I was sitting in my office today, my short term memory

on the fritz, a little flushed,and wondering why.

Yet sadly I knew why, perimenopausal, menopause, whatever.

I am there. Doctors explain in clinical terms all that

body will now be going through. Yipppeee.

Depletion in hormones, mood swings, hot flashes, short

term memory blurs,weight gain, weight loss, chin hairs.

My hormones aren't depleting, they're jumping ship and not

leaving a forwarding address. Hot flashes what a huge ball

of fun. I was standing in line in a store not to long ago,

when that warm flush starts near my knees and creeps

slowly upward, till there is a rivulet of sweat running

from scalp down my back, all the way down till it hits my

waistband and then the sweat has found the next venue, yep

off my scalp, down my neck into my bra. It's so attractive.

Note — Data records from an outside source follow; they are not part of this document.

(* ===== verification/Promises.v ===== *)
(** * The promises of background compaction
    ([compact], [maybeAutoCompact] and [runDelayedCompact] of
    [packages/core/src/core/sync-engine.ts])

    The engine shares one running compaction between its callers through the field
    [compactInFlight].  What matters of the language's promises is here: an
    [async] function suspends at its first [await] even when there is nothing to
    wait for, and a promise that is returned another promise settles when that one does. *)

From S2P Require Import Prelude.

Open Scope stdpp_scope.

(** ** State *)
Inductive promise :=
  | Waiting                   (** a call that is suspended at [await this.ensureReady()] *)
  | Working                   (** the locked part of a compaction *)
  | Follows (p : nat)         (** settles when [p] settles *)
  | Settled.

(** The promises made so far by number, the field [compactInFlight], and the
    suspended calls in the order they resume. *)
Record Runtime := mkRuntime {
  rt_promises : list promise; rt_inFlight : option nat; rt_jobs : list nat }.
Definition idle_runtime : Runtime := mkRuntime [] None [].

(** ** Operations *)
Definition new_promise (p : promise) (rt : Runtime) : nat * Runtime :=
  (length (rt_promises rt), mkRuntime (rt_promises rt ++ [p]) (rt_inFlight rt) (rt_jobs rt)).
Definition set_promise (i : nat) (p : promise) (rt : Runtime) : Runtime :=
  mkRuntime (<[i := p]> (rt_promises rt)) (rt_inFlight rt) (rt_jobs rt).
Definition set_inFlight (o : option nat) (rt : Runtime) : Runtime :=
  mkRuntime (rt_promises rt) o (rt_jobs rt).

(** [compact()] up to its first [await]. *)
Definition call_compact (rt : Runtime) : nat * Runtime :=
  let '(i, rt) := new_promise Waiting rt in
  (i, mkRuntime (rt_promises rt) (rt_inFlight rt) (rt_jobs rt ++ [i])).

(** The rest of [compact()]: join the compaction in flight, or start one. *)
Definition resume_compact (rt : Runtime) : Runtime :=
  match rt_jobs rt with
  | [] => rt
  | i :: jobs =>
      let rt := mkRuntime (rt_promises rt) (rt_inFlight rt) jobs in
      match rt_inFlight rt with
      | Some run => set_promise i (Follows run) rt
      | None =>
          let '(run, rt) := new_promise Working rt in
          set_inFlight (Some run) (set_promise i (Follows run) rt)
      end
  end.

(** The locked part of compaction [run] ends, whether it failed or not. *)
Definition finish_compact (run : nat) (rt : Runtime) : Runtime :=
  let rt := set_promise run Settled rt in
  if bool_decide (rt_inFlight rt = Some run) then set_inFlight None rt else rt.

(** What [maybeAutoCompact] starts, and waits for: it chains its handlers to a call
    of [compact()] and publishes the chain as the compaction in flight, before
    that call has resumed. *)
Definition start_immediate (rt : Runtime) : nat * Runtime :=
  let '(i, rt) := call_compact rt in
  let '(run, rt) := new_promise (Follows i) rt in
  (run, set_inFlight (Some run) rt).
(** What [runDelayedCompact] starts: the same chain, not published. *)
Definition start_delayed (rt : Runtime) : nat * Runtime :=
  let '(i, rt) := call_compact rt in new_promise (Follows i) rt.

(** ** Behaviour over time *)
Inductive rstep : Runtime → Runtime → Prop :=
  | step_call rt : rstep rt (call_compact rt).2
  | step_resume rt : rstep rt (resume_compact rt)
  | step_finish run rt : rt_promises rt !! run = Some Working → rstep rt (finish_compact run rt)
  | step_immediate rt : rt_inFlight rt = None → rstep rt (start_immediate rt).2
  | step_delayed rt : rt_inFlight rt = None → rstep rt (start_delayed rt).2.

Inductive settled (rt : Runtime) : nat → Prop :=
  | settled_done p : rt_promises rt !! p = Some Settled → settled rt p
  | settled_follows p q : rt_promises rt !! p = Some (Follows q) → settled rt q → settled rt p.

(** Every suspended call is waiting. *)
Definition runtime_ok (rt : Runtime) : Prop :=
  NoDup (rt_jobs rt) ∧ ∀ i, i ∈ rt_jobs rt → rt_promises rt !! i = Some Waiting.

Lemma idle_ok : runtime_ok idle_runtime.
Proof. split; [constructor|]. by intros i ?%not_elem_of_nil. Qed.

(** *** The cycle *)

(** [run] follows [i], which will follow [run] or does already. *)
Definition entangled (i run : nat) (rt : Runtime) : Prop :=
  runtime_ok rt ∧ rt_inFlight rt = Some run ∧ rt_promises rt !! run = Some (Follows i) ∧
  (rt_promises rt !! i = Some Waiting ∨ rt_promises rt !! i = Some (Follows run)).

Lemma entangled_never_settles i run rt p :
  entangled i run rt → p = i ∨ p = run → ¬ settled rt p.
Proof.
  intros (_ & _ & Hrun & Hi) Hp Hs. revert Hp. induction Hs as [p Hd|p q Hq Hs IH].
  - intros [-> | ->]; [|congruence]. destruct Hi; congruence.
  - intros [-> | ->]; apply IH; [destruct Hi; [congruence|right; congruence]|left; congruence].
Qed.

Lemma call_ok rt : runtime_ok rt → runtime_ok (call_compact rt).2.
Proof.
  intros [Hnd Hw]. unfold call_compact, new_promise. split; simpl.
  - apply list.NoDup_app. split; [done|]. split; [|apply NoDup_singleton].
    intros j Hj ->%list_elem_of_singleton. apply Hw, lookup_lt_Some in Hj. lia.
  - intros j [Hj| ->%list_elem_of_singleton]%elem_of_app; [by apply lookup_app_l_Some, Hw|].
    rewrite lookup_app_r by done. by rewrite Nat.sub_diag.
Qed.

Lemma entangled_step i run rt rt' : entangled i run rt → rstep rt rt' → entangled i run rt'.
Proof.
  intros (Hok & Hfl & Hrun & Hi) Hst. destruct Hst as [rt|rt|w rt Hw|rt Hn|rt Hn]; [..|congruence|congruence].
  - split; [by apply call_ok|]. unfold call_compact, new_promise. simpl.
    split; [done|]. split; [by apply lookup_app_l_Some|].
    destruct Hi; [left|right]; by apply lookup_app_l_Some.
  - unfold resume_compact. destruct (rt_jobs rt) as [|j jobs] eqn:Ej; [done|]. cbn [rt_inFlight].
    rewrite Hfl. destruct Hok as [Hnd Hw]. rewrite Ej in Hnd, Hw.
    apply list.NoDup_cons in Hnd as [Hj Hnd]. pose proof (Hw j (list_elem_of_here _ _)) as Hjw.
    assert (j < length (rt_promises rt)) as Hlt by by eapply lookup_lt_Some.
    split; [split; [done|]|split; [done|]]; unfold set_promise; simpl.
    + intros k Hk. rewrite list_lookup_insert_ne; [apply Hw; by right|]. by intros <-.
    + rewrite list_lookup_insert_ne by congruence. split; [done|].
      destruct (decide (j = i)) as [->|]; [right; by apply list_lookup_insert_eq|].
      by rewrite list_lookup_insert_ne.
  - unfold finish_compact. cbn [rt_inFlight set_promise]. rewrite bool_decide_false by (rewrite Hfl; congruence).
    destruct Hok as [Hnd Hwait]. split; [split; [done|]|split; [done|]]; unfold set_promise; simpl.
    + intros k Hk. rewrite list_lookup_insert_ne; [by apply Hwait|]. intros <-. apply Hwait in Hk. congruence.
    + rewrite list_lookup_insert_ne by congruence. split; [done|].
      rewrite list_lookup_insert_ne; [done|]. intros <-. destruct Hi; congruence.
Qed.

Lemma immediate_entangles rt : runtime_ok rt →
  entangled (length (rt_promises rt)) (start_immediate rt).1 (start_immediate rt).2.
Proof.
  intros Hok. pose proof (call_ok rt Hok) as [Hnd Hw]. unfold call_compact, new_promise in Hnd, Hw.
  unfold start_immediate, call_compact, new_promise. simpl in *. split; [split; [done|]|split; [done|]]; simpl.
  - intros j Hj. by apply lookup_app_l_Some, Hw.
  - split.
    + rewrite lookup_app_r by done. by rewrite Nat.sub_diag.
    + left. apply lookup_app_l_Some, Hw, elem_of_app. right. by apply list_elem_of_singleton.
Qed.

(** The timer's chain does settle. *)
Example delayed_compaction_settles :
  let '(run, rt) := start_delayed idle_runtime in
  let rt := finish_compact 2 (resume_compact rt) in
  rt_promises rt = [Follows 2; Follows 0; Settled] ∧ rt_inFlight rt = None ∧ settled rt run.
Proof.
  simpl. split_and!; [done..|]. apply settled_follows with 0; [done|].
  apply settled_follows with 2; [done|]. by apply settled_done.
Qed.

(** The promises of this step are followed for ever. *)
Lemma entangled_forever i run rt rt' : entangled i run rt → rtc rstep rt rt' → entangled i run rt'.
Proof. intros H Hst. revert H. induction Hst as [|rt rt1 rt2 H1 _ IH]; [done|]. intros H. eapply IH, entangled_step; eauto. Qed.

Curiously I sneak a glance at the next person in line. They

don't seem to be sweating like a pony at the Kentucky

Derby in the home stretch. I am fanning myself hard enough

that I could make Tinkerbell fly. Finally by the grace of

God the line moves quickly and I could flee outside. Yep,

outside, anticipating the coolness. Only this is Fl. and

it's friggin' 84* outside.

Now I've always been chubby,sans the 4 years I weightlifted

my way to a single digit in clothes. So I can only say that

menopause has not helped my chubbiness. It's harder to lose

weight.


Mood swings haven't really been an issue for me, I mean I'm

usually a bitch, so really only my voice projection has

increased slightly from time to time.

Yeah, uh, okay, possibly my temper does get a little

testy when my family yells to me from the other end of the

house and I have no bloody clue what the hell their saying

and then they get clippy with me because they have to

repeat themselves. Or when I go to bed leaving a clean

kitchen only to wake to find that there was a party in my

kitchen as I slept and look, oh goody, they left me the

dirty dishes,a dirty stove and enough bread crumbs to out do

Hansel & Gretel.

I had heard the folklore of chin hairs and was somewhat

skeptical. They come one at a time or in a pack. At first

I was kind of mesmerized. Then I was filled with abject

horror,and mentally thinking-- WTF !!

Usually most of us have handled 40 plus years of our cycle,

then the damn elves show up one day, they sneak in and

carry away our eggs one at a time, suck up our hormones

and leave.

I listen to those still filled with eggs and hormones as

they complain about their cycle. Lucky them, seriously.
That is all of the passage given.